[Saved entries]
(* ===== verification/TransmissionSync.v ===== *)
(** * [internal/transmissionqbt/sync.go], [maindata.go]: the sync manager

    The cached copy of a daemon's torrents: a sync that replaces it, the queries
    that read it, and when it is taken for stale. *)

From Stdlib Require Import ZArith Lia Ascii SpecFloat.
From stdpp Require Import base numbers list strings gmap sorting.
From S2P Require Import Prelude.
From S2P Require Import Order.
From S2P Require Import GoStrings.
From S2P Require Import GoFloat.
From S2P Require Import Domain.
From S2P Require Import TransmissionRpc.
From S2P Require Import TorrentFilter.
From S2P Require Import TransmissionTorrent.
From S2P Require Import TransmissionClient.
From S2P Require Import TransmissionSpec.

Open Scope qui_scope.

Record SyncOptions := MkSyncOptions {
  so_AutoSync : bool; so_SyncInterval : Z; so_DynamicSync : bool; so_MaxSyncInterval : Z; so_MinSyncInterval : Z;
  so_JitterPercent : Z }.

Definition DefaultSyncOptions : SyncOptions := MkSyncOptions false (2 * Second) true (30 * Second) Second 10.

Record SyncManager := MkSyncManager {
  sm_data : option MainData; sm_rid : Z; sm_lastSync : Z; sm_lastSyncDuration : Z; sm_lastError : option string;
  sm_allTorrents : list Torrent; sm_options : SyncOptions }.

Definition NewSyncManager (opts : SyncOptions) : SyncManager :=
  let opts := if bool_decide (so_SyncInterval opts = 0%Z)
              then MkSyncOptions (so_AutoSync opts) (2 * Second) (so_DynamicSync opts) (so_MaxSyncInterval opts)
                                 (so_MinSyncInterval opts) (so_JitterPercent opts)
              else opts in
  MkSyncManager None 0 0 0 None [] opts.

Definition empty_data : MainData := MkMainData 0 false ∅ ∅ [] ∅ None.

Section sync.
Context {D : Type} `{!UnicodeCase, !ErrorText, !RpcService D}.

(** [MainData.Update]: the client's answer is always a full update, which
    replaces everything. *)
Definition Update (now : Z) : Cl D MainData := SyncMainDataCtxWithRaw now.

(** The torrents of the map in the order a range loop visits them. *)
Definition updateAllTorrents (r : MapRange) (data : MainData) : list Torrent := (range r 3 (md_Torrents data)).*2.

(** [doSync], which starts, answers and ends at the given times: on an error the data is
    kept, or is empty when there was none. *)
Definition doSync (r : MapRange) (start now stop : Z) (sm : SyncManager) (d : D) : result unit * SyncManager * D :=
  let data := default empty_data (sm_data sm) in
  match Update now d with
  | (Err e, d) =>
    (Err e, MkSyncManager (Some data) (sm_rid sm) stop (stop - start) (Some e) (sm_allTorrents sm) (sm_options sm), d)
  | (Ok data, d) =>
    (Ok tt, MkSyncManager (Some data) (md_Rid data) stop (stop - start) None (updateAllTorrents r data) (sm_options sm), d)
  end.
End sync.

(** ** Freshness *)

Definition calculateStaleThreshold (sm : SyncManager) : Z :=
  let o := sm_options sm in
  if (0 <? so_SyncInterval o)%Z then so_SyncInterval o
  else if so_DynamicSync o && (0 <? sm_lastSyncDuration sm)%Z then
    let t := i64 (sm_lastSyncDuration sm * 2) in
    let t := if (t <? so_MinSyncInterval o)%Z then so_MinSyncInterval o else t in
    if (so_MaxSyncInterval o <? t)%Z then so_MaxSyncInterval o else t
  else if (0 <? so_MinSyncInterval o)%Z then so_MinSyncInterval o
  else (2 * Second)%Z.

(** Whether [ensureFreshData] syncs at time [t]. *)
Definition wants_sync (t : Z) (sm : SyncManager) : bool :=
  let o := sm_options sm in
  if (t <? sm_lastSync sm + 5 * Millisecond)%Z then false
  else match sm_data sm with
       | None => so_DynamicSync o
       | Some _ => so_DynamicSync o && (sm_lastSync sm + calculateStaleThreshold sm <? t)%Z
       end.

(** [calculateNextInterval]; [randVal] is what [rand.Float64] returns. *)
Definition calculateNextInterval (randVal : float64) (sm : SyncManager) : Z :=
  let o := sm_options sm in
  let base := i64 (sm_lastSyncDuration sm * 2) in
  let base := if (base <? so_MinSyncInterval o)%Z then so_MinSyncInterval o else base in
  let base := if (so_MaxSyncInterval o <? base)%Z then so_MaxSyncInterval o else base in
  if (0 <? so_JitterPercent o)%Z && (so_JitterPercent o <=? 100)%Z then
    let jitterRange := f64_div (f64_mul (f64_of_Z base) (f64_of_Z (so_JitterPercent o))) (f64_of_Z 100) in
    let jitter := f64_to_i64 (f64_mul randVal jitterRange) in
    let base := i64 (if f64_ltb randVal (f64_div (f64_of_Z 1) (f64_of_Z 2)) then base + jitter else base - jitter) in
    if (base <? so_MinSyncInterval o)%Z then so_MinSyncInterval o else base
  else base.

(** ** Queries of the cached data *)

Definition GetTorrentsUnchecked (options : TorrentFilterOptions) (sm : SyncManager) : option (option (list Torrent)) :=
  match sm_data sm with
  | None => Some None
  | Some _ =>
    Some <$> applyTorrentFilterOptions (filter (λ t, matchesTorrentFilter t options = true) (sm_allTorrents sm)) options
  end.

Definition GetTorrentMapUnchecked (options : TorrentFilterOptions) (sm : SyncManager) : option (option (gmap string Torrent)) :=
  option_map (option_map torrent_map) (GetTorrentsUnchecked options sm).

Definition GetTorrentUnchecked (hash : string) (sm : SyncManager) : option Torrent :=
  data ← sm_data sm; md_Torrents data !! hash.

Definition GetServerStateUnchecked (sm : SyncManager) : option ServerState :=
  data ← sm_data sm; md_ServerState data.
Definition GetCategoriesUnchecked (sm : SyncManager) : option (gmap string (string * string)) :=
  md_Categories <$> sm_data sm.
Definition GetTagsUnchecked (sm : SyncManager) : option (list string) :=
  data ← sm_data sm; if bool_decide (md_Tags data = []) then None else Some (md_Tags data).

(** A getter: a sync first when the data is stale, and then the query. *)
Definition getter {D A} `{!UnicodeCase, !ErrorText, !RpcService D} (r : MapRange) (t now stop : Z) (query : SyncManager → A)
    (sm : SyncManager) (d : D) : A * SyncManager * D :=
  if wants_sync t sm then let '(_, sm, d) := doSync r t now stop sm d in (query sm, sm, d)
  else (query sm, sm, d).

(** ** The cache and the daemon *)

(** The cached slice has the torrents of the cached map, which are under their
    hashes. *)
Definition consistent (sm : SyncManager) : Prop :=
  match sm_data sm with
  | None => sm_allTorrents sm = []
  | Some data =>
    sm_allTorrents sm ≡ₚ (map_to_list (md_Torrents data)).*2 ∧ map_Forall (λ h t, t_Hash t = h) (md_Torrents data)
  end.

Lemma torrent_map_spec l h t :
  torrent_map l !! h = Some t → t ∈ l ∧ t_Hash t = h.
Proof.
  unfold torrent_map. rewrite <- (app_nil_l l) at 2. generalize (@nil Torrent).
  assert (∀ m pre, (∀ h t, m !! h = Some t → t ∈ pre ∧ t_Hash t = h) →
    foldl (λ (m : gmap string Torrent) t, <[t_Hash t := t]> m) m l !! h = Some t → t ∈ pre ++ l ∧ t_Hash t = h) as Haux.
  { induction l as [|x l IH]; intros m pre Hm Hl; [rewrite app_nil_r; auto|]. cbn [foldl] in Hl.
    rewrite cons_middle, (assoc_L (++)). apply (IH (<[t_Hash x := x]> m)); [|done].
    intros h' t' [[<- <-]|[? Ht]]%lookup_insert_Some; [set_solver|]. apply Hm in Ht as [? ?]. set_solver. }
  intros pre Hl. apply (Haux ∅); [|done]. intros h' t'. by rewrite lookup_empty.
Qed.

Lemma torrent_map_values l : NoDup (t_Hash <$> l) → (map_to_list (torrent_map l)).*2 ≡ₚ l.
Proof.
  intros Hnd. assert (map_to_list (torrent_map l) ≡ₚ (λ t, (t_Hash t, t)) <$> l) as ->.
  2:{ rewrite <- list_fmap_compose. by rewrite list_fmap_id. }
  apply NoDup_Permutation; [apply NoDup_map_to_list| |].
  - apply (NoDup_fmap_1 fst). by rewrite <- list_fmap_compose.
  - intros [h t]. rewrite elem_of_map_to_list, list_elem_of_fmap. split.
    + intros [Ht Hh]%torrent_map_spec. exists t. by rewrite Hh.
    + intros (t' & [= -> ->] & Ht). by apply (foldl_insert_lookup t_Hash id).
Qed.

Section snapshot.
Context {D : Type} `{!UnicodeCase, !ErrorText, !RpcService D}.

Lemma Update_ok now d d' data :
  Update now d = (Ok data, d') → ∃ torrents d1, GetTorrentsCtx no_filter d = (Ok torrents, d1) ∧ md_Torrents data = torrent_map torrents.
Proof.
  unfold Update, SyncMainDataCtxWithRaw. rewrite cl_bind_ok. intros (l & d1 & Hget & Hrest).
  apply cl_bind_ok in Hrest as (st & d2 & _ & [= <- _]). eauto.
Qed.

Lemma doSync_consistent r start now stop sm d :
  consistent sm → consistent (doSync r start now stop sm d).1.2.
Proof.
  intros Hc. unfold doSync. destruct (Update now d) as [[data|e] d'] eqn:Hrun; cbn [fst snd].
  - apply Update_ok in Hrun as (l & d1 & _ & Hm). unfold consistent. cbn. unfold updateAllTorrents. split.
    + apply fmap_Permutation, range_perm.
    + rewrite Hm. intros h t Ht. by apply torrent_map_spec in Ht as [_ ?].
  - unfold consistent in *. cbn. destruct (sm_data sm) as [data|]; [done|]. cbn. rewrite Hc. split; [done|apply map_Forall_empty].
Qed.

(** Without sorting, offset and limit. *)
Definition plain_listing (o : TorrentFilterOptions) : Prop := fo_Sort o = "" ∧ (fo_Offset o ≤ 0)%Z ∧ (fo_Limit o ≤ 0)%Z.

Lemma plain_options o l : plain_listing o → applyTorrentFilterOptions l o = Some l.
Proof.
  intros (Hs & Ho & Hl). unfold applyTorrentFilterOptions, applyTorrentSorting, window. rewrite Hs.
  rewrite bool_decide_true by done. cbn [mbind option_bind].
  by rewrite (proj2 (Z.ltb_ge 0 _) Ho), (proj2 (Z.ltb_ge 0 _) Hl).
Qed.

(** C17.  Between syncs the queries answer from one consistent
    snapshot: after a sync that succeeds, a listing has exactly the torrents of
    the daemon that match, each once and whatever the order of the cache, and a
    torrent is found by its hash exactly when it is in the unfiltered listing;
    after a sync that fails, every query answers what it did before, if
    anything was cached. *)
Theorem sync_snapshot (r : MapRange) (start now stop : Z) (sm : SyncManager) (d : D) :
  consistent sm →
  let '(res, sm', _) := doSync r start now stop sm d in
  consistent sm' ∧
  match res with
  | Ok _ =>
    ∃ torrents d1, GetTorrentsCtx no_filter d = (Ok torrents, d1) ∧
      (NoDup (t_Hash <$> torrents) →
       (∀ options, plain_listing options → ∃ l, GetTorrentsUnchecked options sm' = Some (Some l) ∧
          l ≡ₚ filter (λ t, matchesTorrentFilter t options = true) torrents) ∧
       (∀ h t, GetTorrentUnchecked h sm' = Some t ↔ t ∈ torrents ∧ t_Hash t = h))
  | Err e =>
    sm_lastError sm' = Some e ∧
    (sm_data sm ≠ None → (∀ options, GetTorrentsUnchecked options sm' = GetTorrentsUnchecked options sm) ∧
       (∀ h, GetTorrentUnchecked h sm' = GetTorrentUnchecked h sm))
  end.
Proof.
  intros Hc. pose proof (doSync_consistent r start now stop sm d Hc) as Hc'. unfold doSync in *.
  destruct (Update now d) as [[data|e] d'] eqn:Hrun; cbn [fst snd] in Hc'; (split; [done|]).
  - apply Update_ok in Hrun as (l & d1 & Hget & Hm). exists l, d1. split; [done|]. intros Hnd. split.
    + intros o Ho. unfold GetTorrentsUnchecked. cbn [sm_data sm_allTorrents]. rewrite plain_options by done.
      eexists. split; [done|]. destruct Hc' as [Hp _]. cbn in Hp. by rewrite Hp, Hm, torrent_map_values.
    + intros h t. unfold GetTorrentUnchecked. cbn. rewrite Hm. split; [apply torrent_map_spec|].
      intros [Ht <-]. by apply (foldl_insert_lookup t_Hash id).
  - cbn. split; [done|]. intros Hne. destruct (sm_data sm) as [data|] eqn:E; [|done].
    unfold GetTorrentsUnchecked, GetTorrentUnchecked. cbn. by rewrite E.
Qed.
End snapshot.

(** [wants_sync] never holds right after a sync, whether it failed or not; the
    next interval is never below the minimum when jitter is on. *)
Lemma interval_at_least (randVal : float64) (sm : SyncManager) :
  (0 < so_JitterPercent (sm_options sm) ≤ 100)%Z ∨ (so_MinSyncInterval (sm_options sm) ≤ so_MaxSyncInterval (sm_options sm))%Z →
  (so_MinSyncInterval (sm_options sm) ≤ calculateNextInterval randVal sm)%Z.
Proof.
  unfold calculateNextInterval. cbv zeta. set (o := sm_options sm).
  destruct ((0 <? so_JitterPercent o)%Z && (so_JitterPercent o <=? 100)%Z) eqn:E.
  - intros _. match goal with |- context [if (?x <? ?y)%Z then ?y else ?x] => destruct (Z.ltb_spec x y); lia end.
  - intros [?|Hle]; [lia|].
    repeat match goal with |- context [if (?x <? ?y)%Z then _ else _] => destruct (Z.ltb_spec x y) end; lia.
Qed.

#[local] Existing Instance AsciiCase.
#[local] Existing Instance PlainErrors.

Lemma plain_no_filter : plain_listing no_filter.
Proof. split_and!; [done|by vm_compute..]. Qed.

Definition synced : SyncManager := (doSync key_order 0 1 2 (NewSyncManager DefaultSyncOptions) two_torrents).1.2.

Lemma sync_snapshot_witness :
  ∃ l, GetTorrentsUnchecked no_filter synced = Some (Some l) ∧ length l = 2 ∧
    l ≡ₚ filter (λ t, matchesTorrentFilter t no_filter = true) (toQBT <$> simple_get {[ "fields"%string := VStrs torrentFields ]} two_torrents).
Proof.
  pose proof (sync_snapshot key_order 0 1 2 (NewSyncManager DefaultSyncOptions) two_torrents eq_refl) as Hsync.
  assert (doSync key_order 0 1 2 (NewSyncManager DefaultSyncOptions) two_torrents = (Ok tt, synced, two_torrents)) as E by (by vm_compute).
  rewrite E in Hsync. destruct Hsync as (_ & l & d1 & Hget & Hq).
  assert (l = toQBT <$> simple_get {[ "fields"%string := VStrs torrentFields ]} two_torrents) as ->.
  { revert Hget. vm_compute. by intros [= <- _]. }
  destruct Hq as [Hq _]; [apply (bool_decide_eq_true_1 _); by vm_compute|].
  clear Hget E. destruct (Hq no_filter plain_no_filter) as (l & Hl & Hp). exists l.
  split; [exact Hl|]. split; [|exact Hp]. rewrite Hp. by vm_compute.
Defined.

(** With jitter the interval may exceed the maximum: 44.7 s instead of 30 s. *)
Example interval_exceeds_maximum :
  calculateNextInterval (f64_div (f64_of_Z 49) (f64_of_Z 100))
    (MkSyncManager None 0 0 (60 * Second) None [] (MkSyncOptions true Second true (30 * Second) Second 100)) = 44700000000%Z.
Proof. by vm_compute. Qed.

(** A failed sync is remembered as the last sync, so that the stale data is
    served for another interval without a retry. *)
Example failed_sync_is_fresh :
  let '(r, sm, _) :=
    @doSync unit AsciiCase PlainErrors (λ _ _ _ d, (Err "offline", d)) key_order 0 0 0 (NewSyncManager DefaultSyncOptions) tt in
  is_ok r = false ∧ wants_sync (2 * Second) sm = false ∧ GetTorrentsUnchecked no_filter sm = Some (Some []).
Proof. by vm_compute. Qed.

* * *

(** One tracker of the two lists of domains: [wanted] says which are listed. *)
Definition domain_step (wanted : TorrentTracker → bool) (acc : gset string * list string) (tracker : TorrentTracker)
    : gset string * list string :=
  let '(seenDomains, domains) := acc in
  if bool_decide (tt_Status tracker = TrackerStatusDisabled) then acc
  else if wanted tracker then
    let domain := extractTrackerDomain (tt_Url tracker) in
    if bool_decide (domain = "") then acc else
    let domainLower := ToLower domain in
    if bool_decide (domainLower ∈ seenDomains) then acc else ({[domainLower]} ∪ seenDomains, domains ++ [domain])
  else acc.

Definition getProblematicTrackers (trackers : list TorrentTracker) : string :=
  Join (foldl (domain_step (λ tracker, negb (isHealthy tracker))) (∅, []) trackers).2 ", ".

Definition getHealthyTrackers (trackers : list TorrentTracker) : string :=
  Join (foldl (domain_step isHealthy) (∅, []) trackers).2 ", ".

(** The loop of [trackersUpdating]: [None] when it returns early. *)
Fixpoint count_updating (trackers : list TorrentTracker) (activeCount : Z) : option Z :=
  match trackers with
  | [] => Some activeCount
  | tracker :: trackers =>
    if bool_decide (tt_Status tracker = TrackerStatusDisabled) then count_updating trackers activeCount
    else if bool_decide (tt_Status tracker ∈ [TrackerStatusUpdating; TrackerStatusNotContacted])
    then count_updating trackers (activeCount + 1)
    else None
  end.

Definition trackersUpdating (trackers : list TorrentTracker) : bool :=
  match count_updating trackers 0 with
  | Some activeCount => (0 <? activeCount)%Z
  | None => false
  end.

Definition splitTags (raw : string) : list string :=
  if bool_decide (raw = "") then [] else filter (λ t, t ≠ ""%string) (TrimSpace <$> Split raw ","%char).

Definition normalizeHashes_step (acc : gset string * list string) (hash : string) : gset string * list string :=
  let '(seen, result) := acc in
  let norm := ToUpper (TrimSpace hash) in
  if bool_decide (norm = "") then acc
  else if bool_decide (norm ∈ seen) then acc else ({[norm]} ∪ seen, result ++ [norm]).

▸ Task details:
From the line holding "so_AutoSync : bool;" to the line holding "replaces everything. *)", inclusive, restate each line above exactly as written.

▸ Response:
  so_AutoSync : bool; so_SyncInterval : Z; so_DynamicSync : bool; so_MaxSyncInterval : Z; so_MinSyncInterval : Z;
  so_JitterPercent : Z }.

Definition DefaultSyncOptions : SyncOptions := MkSyncOptions false (2 * Second) true (30 * Second) Second 10.

Record SyncManager := MkSyncManager {
  sm_data : option MainData; sm_rid : Z; sm_lastSync : Z; sm_lastSyncDuration : Z; sm_lastError : option string;
  sm_allTorrents : list Torrent; sm_options : SyncOptions }.

Definition NewSyncManager (opts : SyncOptions) : SyncManager :=
  let opts := if bool_decide (so_SyncInterval opts = 0%Z)
              then MkSyncOptions (so_AutoSync opts) (2 * Second) (so_DynamicSync opts) (so_MaxSyncInterval opts)
                                 (so_MinSyncInterval opts) (so_JitterPercent opts)
              else opts in
  MkSyncManager None 0 0 0 None [] opts.

Definition empty_data : MainData := MkMainData 0 false ∅ ∅ [] ∅ None.

Section sync.
Context {D : Type} `{!UnicodeCase, !ErrorText, !RpcService D}.

(** [MainData.Update]: the client's answer is always a full update, which
    replaces everything. *)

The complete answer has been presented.